Paradise Lost - or are we just naive?

Adam and Eve were cast out of paradise. I'm not sure if they ever tried to get back, those Bible lessons I missed. But let us just assume they tried, they might have experienced what we just did today.

Some years back we made a boat trip to Gramvousa and Balos, the lagoon at the most North-Western peninsula of Crete. It was hot and I got sick due to heat exhaustion, but hey, that tour was worth the suffering. The Balos lagoon was a magic place, the blue, green and most turquoise watercolors I've ever seen. Bathing was a joy. I felt like a sea turtle, convinced to lay my eggs here. This was the place I wanted my hatched turtles to see first.

When our boat approached the shallow waters it seems we were the last people on earth, allowed to re-enter paradise. The white and pink colored beach showed no sign of organized tourism, no sun beds, no umbrellas, no trash cans, no empty plastic bottles. There was a little tent where a guy sold cold drinks, and that was it. Getting to this place by car was an adventure and the last couple of kilometers you had to walk in the most unforgiving sun. An unspoilt lagoon, just a few sunburnt tourists visiting by boat, the most remote place on Crete. Terra incognita. Paradise. 

Fast forward to the year 2013, July. We take the 11 kilometer dirt road, dangerous cliffs, no protection against falling into the sea, stones, goats and dust inclusive to reach a parking lot. Already surprised to see about 20 cars parked here at around 10:00 am we walk the 20 minutes to see an unspoiled lagoon from the distance. Ignore the sun beds and umbrellas, there it is again, Paradise. Beautiful colors and white beaches with a light pink shoreline we know so well from Elafonissi. There are a few small boats moving with the little waves, a cottage with sun collectors on the roof and a handful people scattered across the scenery. A fresh breeze cools our skin, dries the sweat from the walk here. Wading through the deep and fine sand we occupy 2 sun beds and an umbrella. We put on the sun protection, lie down, fall asleep and wake up an hour later to watch the hordes fall in, being carried by boat or their own two feet. The lagoon is heating up, the noise level turned up a few notches. Kids are shouting back at their parents who try to explain that the small channel connecting outer with inner lagoon is quite deep. Just two paces and a grown up can't keep his head above water without attempts to swim. People talking, crying, shouting, laughing create a cacophony of sounds. The neighbor family from France sprays us with sun lotion and no one is respecting the rules printed on wooden boards: No camping, no littering, no setting up of umbrellas etc. Suddenly this place has transformed into a tourist hell. The only thing missing is a beach party zone, but I get the feeling the sun collectors will one day make sure that there is enough electricity. Meanwhile, after 3 tourist boats letting their people on land a bigger one arrives, spitting out an endless stream of late arrivers. All sun beds are taken, families set up their tents and when the French mama changes the diapers of her toddler right in front of us I don't want know where she will dispose of that. We pack our belongings and surrender paradise. On our way back to the parking lot we pass by other late arrivers. It is 3:00 pm.

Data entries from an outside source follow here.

(** X9. stop() followed by start(delay) re-arms the timer: as long as
    no start() has raced with an invocation task, the loop then holds
    exactly one dispatch of the timer, the new one at now + delay. *)
Theorem restart_reschedules tr w delay :
  run tr init_world = Some w ->
  calm tr init_world ->
  let w2 := FlexTimer.start delay (FlexTimer.stop w) in
  FlexTimer.is_running w2 = true /\
  timer_handle (timer w2) = Some (next_id w) /\
  scheduled w2 !! next_id w = Some (TimerHandle (now w + delay) false ScheduleTask) /\
  (forall h, outstanding w2 h = true -> h = next_id w).
Proof.
  intros Hrun Hcalm w2.
  assert (forall h, outstanding (FlexTimer.stop w) h = false) as Hnone
    by (intros h; by eapply stop_leaves_no_handle).
  destruct (stop_stopped w) as [Hst _].
  assert (next_id (FlexTimer.stop w) = next_id w /\ now (FlexTimer.stop w) = now w)
    as [Hn Hnow].
  { unfold FlexTimer.stop. by destruct w as [n i s r o l [[] [h|]]]. }
  subst w2. unfold FlexTimer.is_running, FlexTimer.start. rewrite Hst. simpl.
  rewrite Hn, Hnow. split_and!; try done.
  - by rewrite lookup_insert_eq.
  - intros h Ho. destruct (decide (next_id w = h)) as [|Hne]; [done|].
    specialize (Hnone h). unfold outstanding in *. simpl in Ho.
    rewrite lookup_insert_ne in Ho by done. congruence.
Qed.

Lemma restart_reschedules_witness :
  let w := exec [Call (Start 9); Tick 1] init_world in
  timer_handle (timer (FlexTimer.start 2 (FlexTimer.stop w))) = Some 1%nat /\
  scheduled (FlexTimer.start 2 (FlexTimer.stop w)) !! 1%nat
    = Some (TimerHandle (now w + 2) false ScheduleTask).
Proof.
  intros w.
  destruct (restart_reschedules [Call (Start 9); Tick 1] w 2) as (_ & Hh & Hs & _).
  - vm_compute; reflexivity.
  - vm_compute. tauto.
  - split; [exact Hh | exact Hs].
Defined.

(** X10. A timer that was just made is not running, and its callback is
    not invoked before somebody calls start(). *)
Theorem new_timer_idle tr w :
  no_start tr init_world ->
  run tr init_world = Some w ->
  FlexTimer.is_running w = false /\ invocations w = [].
Proof.
  intros Hns Hrun.
  by destruct (stopped_run tr init_world w slot_init eq_refl Hns Hrun).
Qed.

Lemma new_timer_idle_witness :
  let tr := [Call Stop; Call (Register (PyFunc 1 true false) []);
             RunReady (Behaviour [] Awaits); Tick 4] in
  FlexTimer.is_running (exec tr init_world) = false /\
  invocations (exec tr init_world) = [].
Proof.
  intros tr. apply (new_timer_idle tr).
  - vm_compute. tauto.
  - vm_compute; reflexivity.
Defined.



Ltac tame_solve :=
  intros; simpl in *; split_keys; simpl in *; simplify_eq; rew_lookups; case_lookups;
  try done;
  try first [timeout 10 sfirstorder | timeout 20 hauto | timeout 20 (exfalso; hauto)].

Ltac tame_queue :=
  repeat match goal with
  | H : Forall _ (_ :: _) |- _ => apply Forall_cons in H as [? ?]
  | |- Forall _ (_ ++ [_]) => apply Forall_app; split; [|apply Forall_singleton]
  end; try done.

Lemma tame_fn_plain f :
  tame_fn f = true -> is_coroutine_function f = false ->
  is_coroutine_function f = false /\ returns_awaitable f = false.
Proof. unfold tame_fn. destruct (is_coroutine_function f), (returns_awaitable f); done. Qed.

Lemma awaited_init : awaited_inv init_world.
Proof.
  split_and!; [by intros c a; simpl; rewrite lookup_empty..|by apply Forall_nil].
Qed.

Lemma awaited_tick t w : awaited_inv w -> awaited_inv (set_now t w).
Proof. intros H. exact H. Qed.

Ltac tame_fns :=
  unfold api_tame, tame_fn in *;
  repeat match goal with
  | H : is_coroutine_function ?f = _, H' : context [ is_coroutine_function ?f ] |- _ =>
      rewrite H in H'; simpl in H'
  | H : negb _ = true |- _ => apply negb_true_iff in H
  end.

Lemma awaited_api a w w' :
  slot_inv w -> awaited_inv w -> api_tame a w -> do_api a w = Some w' -> awaited_inv w'.
Proof.
  intros Hs (Ho & Hsch & Hq) Hok Ha. unfold awaited_inv.
  destruct a; break_world w; tame_fns.
  all: split_and!; tame_queue; tame_solve.
Qed.

Lemma awaited_thunk th w :
  slot_inv w -> awaited_inv w -> tame_thunk th -> awaited_inv (run_thunk th w).
Proof.
  intros Hs (Ho & Hsch & Hq) Hth. unfold awaited_inv.
  destruct th as [f args|f args|]; simpl in Hth; destruct_and?; break_world w.
  all: split_and!; tame_queue; tame_solve.
Qed.

Lemma awaited_fire h e w :
  slot_inv w -> awaited_inv w -> scheduled w !! h = Some e ->
  awaited_inv (run_thunk (target e) (set_scheduled (delete h (scheduled w)) w)).
Proof.
  intros Hs (Ho & Hsch & Hq) Hh. unfold awaited_inv.
  pose proof (Hsch _ _ Hh) as Hth.
  destruct e as [t x [f args|f args|]]; simpl in Hth; destruct_and?; break_world w.
  all: split_and!; tame_queue; tame_solve.
Qed.

Lemma awaited_call th q w :
  slot_inv w -> awaited_inv w -> ready w = RCall th :: q ->
  awaited_inv (run_thunk th (set_ready q w)).
Proof.
  intros Hs (Ho & Hsch & Hq) Hr. unfold awaited_inv.
  rewrite Hr in Hq. apply Forall_cons in Hq as [Hth Hq]. simpl in Hth.
  destruct th as [f args|f args|]; simpl in Hth; destruct_and?; break_world w.
  all: split_and!; tame_queue; tame_solve.
Qed.

Lemma awaited_set_state c s q w :
  awaited_inv w -> ready w = RStep c :: q -> s <> Created ->
  awaited_inv (Aio.set_state c s (set_ready q w)).
Proof.
  intros (Ho & Hsch & Hq) Hr Hne. unfold awaited_inv.
  rewrite Hr in Hq. apply Forall_cons in Hq as [_ Hq].
  break_world w. split_and!; tame_queue; tame_solve.
Qed.

Lemma awaited_emit o w : awaited_inv w -> awaited_inv (emit o w).
Proof. intros H. exact H. Qed.

Lemma awaited_finish c r w :
  slot_inv w -> awaited_inv w -> awaited_inv (CallWrapper.finish c r w).
Proof.
  intros Hs (Ho & Hsch & Hq). unfold awaited_inv.
  destruct r; break_world w.
  all: split_and!; tame_queue; tame_solve.
Qed.

Lemma awaited_run tr w w' :
  slot_inv w -> awaited_inv w -> tame tr w -> run tr w = Some w' -> awaited_inv w'.
Proof.
  intros Hs Ha Hok Hrun.
  cut (slot_inv w' /\ awaited_inv w'); [by intros [_ ?]|].
  assert (slot_inv w /\ awaited_inv w) as HP by done.
  clear Hs Ha. revert tr w w' HP Hok Hrun. unfold tame.
  apply (run_preserve (fun w => slot_inv w /\ awaited_inv w) api_tame any_end).
  - intros w [H _]. by apply slot_fresh.
  - intros t w [? ?] _. split; [by apply slot_tick | by apply awaited_tick].
  - intros a w w' [? ?] ? ?. split; [by eapply slot_api | by eapply awaited_api].
  - intros h e w [? ?] ? ? _. split; [by apply slot_fire | by apply awaited_fire].
  - intros th q w [? ?] ?. split; [by apply slot_call | by apply awaited_call].
  - intros c f args q w [? ?] ? ?. split; [by apply slot_coro|].
    change (awaited_inv (emit (Executed f args)
              (Aio.set_state c Finished (set_ready q w)))).
    apply awaited_emit. by apply awaited_set_state.
  - intros c q w [? ?] ? ? ?. split; [by apply slot_abort | by apply awaited_set_state].
  - intros c q w [? ?] ? ? ?. split; [by apply slot_invoke|].
    change (awaited_inv (emit (Invoked (now w))
              (Aio.set_state c Active (set_ready q w)))).
    apply awaited_emit. by apply awaited_set_state.
  - intros c r w [? ?] ? ?. split; [by apply slot_finish | by apply awaited_finish].
Qed.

Is paradise lost or are we just too naive and think we can have this for ourselves and a chosen few? I'm not sure. Will we try it again next year? Not likely. We have seen the Preveli beach being transformed to a place of dirt and sun beds. That was enough.


There it is. Like we remembered.

The colors of the outer lagoon.

This shows that there was a beach before this end of the island came 6 meters higher out of the water after an earthquake during the Minoan times.


Well, the sun beds are there, but still unoccupied.

Time to leave the lost paradise. Good bye Balos!